__TASK__
Looking through the entries, count each line where the string "Hset" occurs, and write only the total.

__SUPPLIED DATA__
(* ===== verification/Screen.v ===== *)
(** * The terminal emulator (term/screen.go)

    A pane of the multiplexer is a grid of cells, a cursor, a scroll region, a
    bounded history and the state of the escape-sequence parser.  An index out
    of range is a runtime panic, which [result panic] makes a value.  Rows are
    never shared between two positions of a grid, so a grid is a list of
    lists.  The display width of a rune beyond ASCII is that of package
    lipgloss, a parameter. *)

From S2P Require Export Strconv Slice.
Local Open Scope string_scope.
Local Open Scope list_scope.
Local Open Scope Z_scope.
Local Open Scope kat_scope.

(** [lipgloss.Width], of which the emulator relies on one thing: a rune takes
    no cell, one or two. *)
Class Lipgloss : Type := lgWidth : string → Z.
Class LipglossLaws `{LG : Lipgloss} : Prop :=
  lgWidth_rune r : 0 <= lgWidth (encode_rune r) <= 2.

(** ** The screen *)

Definition DefaultScrollback : Z := 2000.

(** A cell: its rune and an index into the style table.  The second cell of a
    double-width rune holds rune 0. *)
Record cell : Type := mkCell { crune : Z; cstyle : Z }.

Definition blank : cell := mkCell 0x20 0.

Notation Grid := (list (list cell)).

Inductive parseState : Type :=
| stGround | stEsc | stCSI | stOSC | stStr | stCharset.

#[export] Instance parseState_eq_dec : EqDecision parseState.
Proof. solve_decision. Defined.

Record Screen : Type := mkScreen {
  cols : Z;
  rows : Z;
  grid : Grid;
  curX : Z;
  curY : Z;
  savedX : Z;
  savedY : Z;
  savedStyle : Z;
  style : Z;
  styles : list string;
  styleIndex : gmap string Z;
  scrollTop : Z;
  scrollBot : Z;
  wrapNext : bool;
  autoWrap : bool;
  scrollback : Grid;
  maxScrollback : Z;
  alt : Grid;
  altActive : bool;
  altCurX : Z;
  altCurY : Z;
  cursorHidden : bool;
  title : string;
  pending : string;
  state : parseState;
  params : string;
  inter : string;
}.
Definition play (s : Screen) (e : pane_event) : result panic Screen :=
  match e with Output p => Write p s | WindowSize c r => Ok (Resize c r s) end.

Fixpoint replay (s : Screen) (es : list pane_event) : result panic Screen :=
  match es with [] => Ok s | e :: es => let* s := play s e in replay s es end.

Definition output_of (e : pane_event) : string := match e with Output p => p | WindowSize _ _ => "" end.
Definition outputs (es : list pane_event) : string := string_concat (output_of <$> es).

Definition sizes_small (e : pane_event) : Prop :=
  match e with Output _ => True | WindowSize c r => c <= small ∧ r <= small end.

Context {LL : LipglossLaws}.

Lemma Write_scan p k s st' k' :
  good k s → scan s.(state) k p = Some (st', k') →
  ∃ s', Write p s = Ok s' ∧ s'.(state) = st' ∧ good k' s' ∧ size s' = size s.
Proof.
  intros (Hs & Hset & Hk) Hr. unfold Write.
  assert (Hz : size (set_pending "" s) = size s) by done. rewrite <- Hz.
  apply (write_loop_scan _ _ k); [lia|done..|]. cbn.
  destruct (decide (s.(pending) = "")) as [->|Hne]; [done|].
  destruct (Hset Hne) as [Hst Hh]. rewrite Hst in Hr |- *. by rewrite scan_high, <- (scan_ground k).
Qed.

Lemma replay_scan es k s st' k' :
  good k s → Forall sizes_small es → scan s.(state) k (outputs es) = Some (st', k') →
  ∃ s', replay s es = Ok s' ∧ s'.(state) = st' ∧ good k' s'.
Proof.
  revert k s. induction es as [|e es IH]; intros k s Hg Hes Hr.
  { cbn in Hr. injection Hr as <- <-. exists s. split; [done|]. split; [done|].
    destruct Hg as (? & ? & Hk). split; [done|]. split; [done|]. intros Hc. rewrite Hc. by apply Hk. }
  apply Forall_cons in Hes as [He Hes]. change (outputs (e :: es)) with (output_of e +:+ outputs es) in Hr.
  destruct e as [p|c r]; cbn [replay play output_of] in *.
  - rewrite scan_app in Hr. destruct (scan _ k p) as [[st1 k1]|] eqn:E; [|done].
    destruct (Write_scan p k s st1 k1 Hg E) as (s1 & -> & <- & Hg1 & _). cbn. by apply (IH k1).
  - destruct Hg as (Hs & Hset & Hk). destruct He. destruct (Resize_ok c r s) as [H1 H2]; [done..|].
    destruct H2 as (H2 & H3 & H4). cbn [rbind]. apply (IH k); [|done|by rewrite H3].
    split; [done|]. unfold settled, params_short. by rewrite H2, H3, H4.
Qed.

(** C5: whatever a device prints and however the window is resized,
    the emulator does not panic, its state stays well-formed (cursor and
    margins inside the grid, every row of the grid as wide as the screen,
    styles in the table, history within its bound) and its parser is in the
    state the bytes alone determine, as long as no parameter of a control
    sequence is longer than 18 bytes. *)
Theorem screen_never_panics c r sb es st k :
  c <= small → r <= small → Forall sizes_small es →
  scan stGround 0 (outputs es) = Some (st, k) →
  ∃ s, replay (NewScreen c r sb) es = Ok s ∧ screen_ok s ∧ s.(state) = st.
Proof.
  intros Hc Hr Hes Hscan.
  destruct (replay_scan es 0 (NewScreen c r sb) st k) as (s & E & Hst & Hs & _); [|done..|by exists s].
  split; [by apply NewScreen_ok|]. by split; intros ?.
Qed.

(** C19: how the output of a device is cut into writes does not
    matter, be it in the middle of a rune or of a control sequence: two writes
    leave the screen that one write of the whole leaves, or panic as it does. *)
Theorem Write_chunks p q s : Write (p +:+ q) s = let* s := Write p s in Write q s.
Proof.
  unfold Write. rewrite <- string_app_assoc, string_length_app. by rewrite write_loop_app.
Qed.

(** Writing byte by byte. *)
Lemma Write_byte b s :
  s.(pending) = "" → s.(state) ≠ stGround ∨ zb b < 0x80 → Write (str1 b) s = feed b s.
Proof.
  intros Hp Hb. unfold Write. rewrite Hp, set_pending_id by done. cbn [String.append String.length str1 write_loop].
  assert (E : (let* s := feed b s in Ok s) = feed b s) by (by destruct (feed b s)).
  destruct (state s); try exact E. rewrite (proj2 (Z.leb_gt _ _)); [exact E|]. by destruct Hb.
Qed.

__OUTPUT FOR THIS EXERCISE__
3